A crucial piece of this master plan involved carving out a lucrative niche selling antique Volkswagen minibuses, imported—via Germany—from the industrious and ever-diligent country of Brazil.

From there, we would entrust our fate to a reliable friend in Germany, confident he’d hold up his end of the bargain: pay his share and ship the cars over. After all, what could possibly go wrong when you mix friendship with business, drizzle in a little international logistics, and serve it all with a generous spoonful of intercontinental bureaucracy?

The pesky business of dealing with visas and work permits I decided to shelve for later—preferably after the first million dollars rolled in. By then, most bureaucratic hurdles could be elegantly smoothed over by employing a time-tested strategy I like to call “the African way.”

As I said: What could possibly go wrong? It was foolproof. Or so I thought.
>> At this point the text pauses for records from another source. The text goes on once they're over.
Lemma settled_full_solves rc cc (H W : nat) G :
  clues_ok H rc → clues_ok W cc →
  length G = H → Forall (λ row, length row = W ∧ Forall cell_ok row) G →
  settled rc cc H W G → unknowns G = 0%nat → solves rc cc G.
Proof.
  intros [HlenR HposR] [HlenC HposC] HG Hshape [HsetR HsetC] Hfull.
  apply unknowns_zero in Hfull.
  assert (Hrows : ∀ (r : nat) row blocks, G !! r = Some row → rc !! r = Some blocks →
            runs row = blocks ∧ Forall (λ v, v = EMPTY ∨ v = FILLED) row).
  { intros r row blocks Hrow Hblocks.
    destruct (Forall_lookup_1 _ _ _ _ Hshape Hrow) as [HW Hcells].
    apply (full_line_runs W); try done.
    - exact (Forall_lookup_1 _ _ _ _ HposR Hblocks).
    - exact (Forall_lookup_1 _ _ _ _ Hfull Hrow).
    - by destruct (HsetR r row blocks Hrow Hblocks). }
  split; [|split].
  - apply Forall2_same_length_lookup_2; [lia|].
    intros r row blocks Hrow Hblocks. by destruct (Hrows r row blocks Hrow Hblocks).
  - intros c blocks Hblocks.
    assert (Hc : (c < W)%nat) by (apply lookup_lt_Some in Hblocks; lia).
    apply (full_line_runs H); try done.
    + by rewrite length_col_of.
    + exact (Forall_lookup_1 _ _ _ _ HposC Hblocks).
    + unfold col_of. apply Forall_fmap. eapply Forall_impl; [exact Hshape|].
      intros row [HW Hcells]. unfold compose.
      destruct (lookup_lt_is_Some_2 row c) as [x Hx]; [lia|]. rewrite Hx.
      exact (Forall_lookup_1 _ _ _ _ Hcells Hx).
    + apply (col_of_full G W); [|done|done].
      eapply Forall_impl; [exact Hshape|]. by intros ? [? _].
    + by destruct (HsetC c blocks Hc Hblocks).
  - apply Forall_lookup. intros r row Hrow.
    destruct (Forall_lookup_1 _ _ _ _ Hshape Hrow) as [HW _].
    destruct (lookup_lt_is_Some_2 rc r) as [blocks Hblocks].
    { apply lookup_lt_Some in Hrow. lia. }
    split; [lia|]. by destruct (Hrows r row blocks Hrow Hblocks).
Qed.

(** * The grid of a branch *)

Lemma refines_cells_iff (G S : list (list Z)) (H W : nat) :
  length G = H → Forall (λ row, length row = W) G →
  length S = H → Forall (λ row, length row = W) S →
  refines G S ↔
  ∀ (r c : nat) v, cell_of G r c = Some v → v ≠ UNKNOWN → cell_of S r c = Some v.
Proof.
  intros HG HGs HS HSs. split.
  - intros Href r c v. by apply refines_cell.
  - intros Hcells. apply Forall2_same_length_lookup_2; [lia|].
    intros r row srow Hrow Hsrow.
    pose proof (Forall_lookup_1 _ _ _ _ HGs Hrow) as HW.
    pose proof (Forall_lookup_1 _ _ _ _ HSs Hsrow) as HW'. cbn in HW, HW'.
    apply Forall2_same_length_lookup_2; [lia|].
    intros c x y Hx Hy Hne.
    specialize (Hcells r c x). unfold cell_of in Hcells.
    rewrite Hrow, Hsrow in Hcells. simpl in Hcells.
    specialize (Hcells Hx Hne). congruence.
Qed.

(** Writing a candidate over a line of a grid: the solutions containing
    the new grid are those containing the old one that have the candidate
    on that line. *)
Lemma line_write_refines (G1 G2 S : list (list Z)) (H W n : nat)
    (pr pc : nat → nat) (ls cand lineS : list Z) :
  length G1 = H → Forall (λ row, length row = W) G1 →
  length G2 = H → Forall (λ row, length row = W) G2 →
  length S = H → Forall (λ row, length row = W) S →
  (∀ (k : nat) x, cand !! k = Some x → cell_of G2 (pr k) (pc k) = Some x) →
  (∀ r c : nat, (∀ k : nat, (k < n)%nat → ¬ (pr k = r ∧ pc k = c)) →
     cell_of G2 r c = cell_of G1 r c) →
  (∀ k : nat, (k < n)%nat → cell_of G1 (pr k) (pc k) = ls !! k) →
  length ls = n → length cand = n → fits ls 0 cand → Forall cell_ok ls →
  length lineS = n →
  (∀ k : nat, (k < n)%nat → lineS !! k = cell_of S (pr k) (pc k)) →
  refines G2 S ↔ refines G1 S ∧ lineS = cand.
Proof.
  intros HG1 HG1s HG2 HG2s HS HSs Hset Hrest Hline Hls Hcand Hfits Hcells
    HlS HlineS.
  rewrite (refines_cells_iff G2 S H W), (refines_cells_iff G1 S H W) by done.
  assert (Hon : ∀ r c, Decision (Exists (λ k, pr k = r ∧ pc k = c) (seq 0 n)))
    by (intros; apply _).
  assert (Hcandv : ∀ (k : nat) x, cand !! k = Some x → x ≠ UNKNOWN).
  { intros k x Hx. by destruct (Hfits k x Hx) as [[-> _]|[-> _]]. }
  split.
  - intros H2. split.
    + intros r c v Hv Hne.
      destruct (Hon r c) as [Hex|Hnex].
      * apply Exists_exists in Hex as (k & Hk & <- & <-). apply elem_of_seq in Hk.
        rewrite Hline in Hv by lia.
        destruct (lookup_lt_is_Some_2 cand k) as [x Hx]; [lia|].
        assert (x = v) as ->.
        { pose proof (Forall_lookup_1 _ _ _ _ Hcells Hv) as Hcv.
          pose proof (Hfits k x Hx) as Hf. simpl in Hf. rewrite Hv in Hf.
          unfold cell_ok in Hcv.
          destruct Hf as [[-> Hn]|[-> Hn]], Hcv as [-> | [-> | ->]]; done. }
        apply H2; [by apply Hset|done].
      * apply H2; [|done]. rewrite Hrest; [done|].
        intros k Hk Heq. apply Hnex. apply Exists_exists. exists k.
        split; [apply elem_of_seq; lia|done].
    + apply list_eq_same_length with n; [done|done|].
      intros i x y Hi Hx Hy. rewrite HlineS in Hx by done.
      pose proof (H2 _ _ _ (Hset i y Hy) (Hcandv i y Hy)). congruence.
  - intros [H1 ->] r c v Hv Hne.
    destruct (Hon r c) as [Hex|Hnex].
    + apply Exists_exists in Hex as (k & Hk & <- & <-). apply elem_of_seq in Hk.
      destruct (lookup_lt_is_Some_2 cand k) as [x Hx]; [lia|].
      rewrite (Hset k x Hx) in Hv. injection Hv as <-.
      rewrite <- HlineS by lia. done.
    + apply H1; [|done]. rewrite <- Hrest; [done|].
      intros k Hk Heq. apply Hnex. apply Exists_exists. exists k.
      split; [apply elem_of_seq; lia|done].
Qed.

Section line_at.
Variables (rc cc : list (list Z)) (H W : nat).
Hypothesis Hrc : clues_ok H rc.
Hypothesis Hcc : clues_ok W cc.

Lemma line_at_row S (r : nat) :
    solves rc cc S → (r < H)%nat →
    length (line_at "row" (Z.of_nat r) S) = W ∧
    ∀ k : nat, line_at "row" (Z.of_nat r) S !! k = cell_of S r k.
  Proof.
    intros [HS Hshape]%(solves_shape rc cc H W Hrc Hcc) Hr.
    unfold line_at. rewrite decide_True by done. rewrite Nat2Z.id.
    destruct (lookup_lt_is_Some_2 S r) as [srow Hsrow]; [lia|].
    unfold cell_of. rewrite Hsrow. cbn.
    split; [|done]. by destruct (Forall_lookup_1 _ _ _ _ Hshape Hsrow).
  Qed.

Lemma line_at_col S (c : nat) :
    solves rc cc S → (c < W)%nat →
    length (line_at "col" (Z.of_nat c) S) = H ∧
    ∀ k : nat, (k < H)%nat → line_at "col" (Z.of_nat c) S !! k = cell_of S k c.
  Proof.
    intros [HS Hshape]%(solves_shape rc cc H W Hrc Hcc) Hc.
    unfold line_at. rewrite decide_False by done. rewrite Nat2Z.id.
    split; [by rewrite length_col_of|]. intros k Hk.
    destruct (lookup_lt_is_Some_2 S k) as [srow Hsrow]; [lia|].
    rewrite (col_of_lookup S c k srow Hsrow). unfold cell_of. rewrite Hsrow. cbn.
    destruct (Forall_lookup_1 _ _ _ _ Hshape Hsrow) as [HW _].
    destruct (lookup_lt_is_Some_2 srow c) as [z Hz]; [lia|]. by rewrite Hz.
  Qed.

  (** The line of a solution is one of the candidates of that line in any
      grid the solution contains. *)
Lemma solution_line_cand G S e :
    length G = H → Forall (λ row, length row = W) G →
    solves rc cc S → refines G S → e ∈ branch_lines G H W rc cc →
    line_at e.1.1 e.1.2 S ∈ e.2.
  Proof.
    intros HG Hshape HS Href He.
    apply branch_lines_elem in He as [(r & Hr & _ & ->)|(c & Hc & _ & ->)];
      cbn [fst snd].
    - destruct (lookup_lt_is_Some_2 G r) as [row Hrow]; [lia|].
      destruct Hrc as [HlenR HposR].
      destruct (lookup_lt_is_Some_2 rc r) as [blocks Hblocks]; [lia|].
      rewrite Hrow, Hblocks. cbn [default from_option]. unfold id.
      destruct (solution_row_cand rc cc H W (conj HlenR HposR) Hcc G S r row blocks
                  HS Href Hrow (Forall_lookup_1 _ _ _ _ Hshape Hrow) Hblocks)
        as (srow & Hsrow & Hin).
      unfold line_at. rewrite decide_True by done. rewrite Nat2Z.id, Hsrow. done.
    - destruct Hcc as [HlenC HposC].
      destruct (lookup_lt_is_Some_2 cc c) as [blocks Hblocks]; [lia|].
      rewrite Hblocks. cbn [default from_option]. unfold id.
      unfold line_at. rewrite decide_False by done. rewrite Nat2Z.id.
      by apply (solution_col_cand rc cc H W Hrc (conj HlenC HposC)).
  Qed.
End line_at.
Christmas 2021 found us raising a toast to the successful completion of the Range Rover project—though “successful” might be overstating it. The heater, for instance, stubbornly refused to work. A minor inconvenience, I assured myself, given our plan to drive from balmy Florida up to Wyoming, where temperatures were a brisk -20°F. There was also the matter of the perpetually leaking engine, but I dismissed it, confidently reasoning that, once in America, there’d be no risk of foreign powers—say, the USA—sneaking into the car to reclaim this mobile oilfield.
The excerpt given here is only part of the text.